▶ _Exercise data_
^^^^^^^^
(** The search finds the link of another class. *)
Definition claimed_api : Static := {|
  st_get := node_get (ex_lvset None None); st_list := fun _ _ => []; st_fault := fun _ => None;
  st_exec := fun cmd _ => (if decide (cmd = "find") then "/mnt/local-storage/other/wwn-1" else "", None);
  st_file := fun _ => Ok ""; st_clock := 0 |}.

Lemma createSymlinkAndSyncPVAndLVDL_claimed_witness :
  let s := claimed_api in
  let w := static_world s ex_fs (set_m_rc ex_rc empty_mem) in
  let links := ["/mnt/local-storage/other/wwn-1"] in
  (forall w', (GetMatchingSymlinksInDirs (E := static_env s) "/dev/sda" ["/mnt/local-storage"] w').1 = Ok links) /\
  wp (E := static_env s) (createSymlinkAndSyncPVAndLVDL (E := static_env s) (ex_lvset None None) ex_dev ex_sc ∅
       "/dev/disk/by-id/wwn-1" "/mnt/local-storage/sc/wwn-1")
    (fun r w' => r <> None /\ exists t, w_trace w' = t /\ Forall refusal_act t) w.
Proof.
  intros s w links.
  assert (forall w', (GetMatchingSymlinksInDirs (E := static_env s) "/dev/sda" ["/mnt/local-storage"] w').1 = Ok links)
    as Hl by (intros [fs e m t]; vm_compute; reflexivity).
  split; [exact Hl|].
  refine (createSymlinkAndSyncPVAndLVDL_claimed (E := static_env s) (ex_lvset None None) ex_dev ex_sc ∅
       "/dev/disk/by-id/wwn-1" "/mnt/local-storage/sc/wwn-1" links w Hl _ _); [done|].
  apply (bool_decide_unpack _). vm_compute. exact I.
Defined.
^^^^^^^^
▶ _Problem_
The answer is the run of lines above from the line containing "st_file := fun" through the line containing "intros s w links.", copied exactly and alone.

▶ _Task response_
  st_file := fun _ => Ok ""; st_clock := 0 |}.

Lemma createSymlinkAndSyncPVAndLVDL_claimed_witness :
  let s := claimed_api in
  let w := static_world s ex_fs (set_m_rc ex_rc empty_mem) in
  let links := ["/mnt/local-storage/other/wwn-1"] in
  (forall w', (GetMatchingSymlinksInDirs (E := static_env s) "/dev/sda" ["/mnt/local-storage"] w').1 = Ok links) /\
  wp (E := static_env s) (createSymlinkAndSyncPVAndLVDL (E := static_env s) (ex_lvset None None) ex_dev ex_sc ∅
       "/dev/disk/by-id/wwn-1" "/mnt/local-storage/sc/wwn-1")
    (fun r w' => r <> None /\ exists t, w_trace w' = t /\ Forall refusal_act t) w.
Proof.
  intros s w links.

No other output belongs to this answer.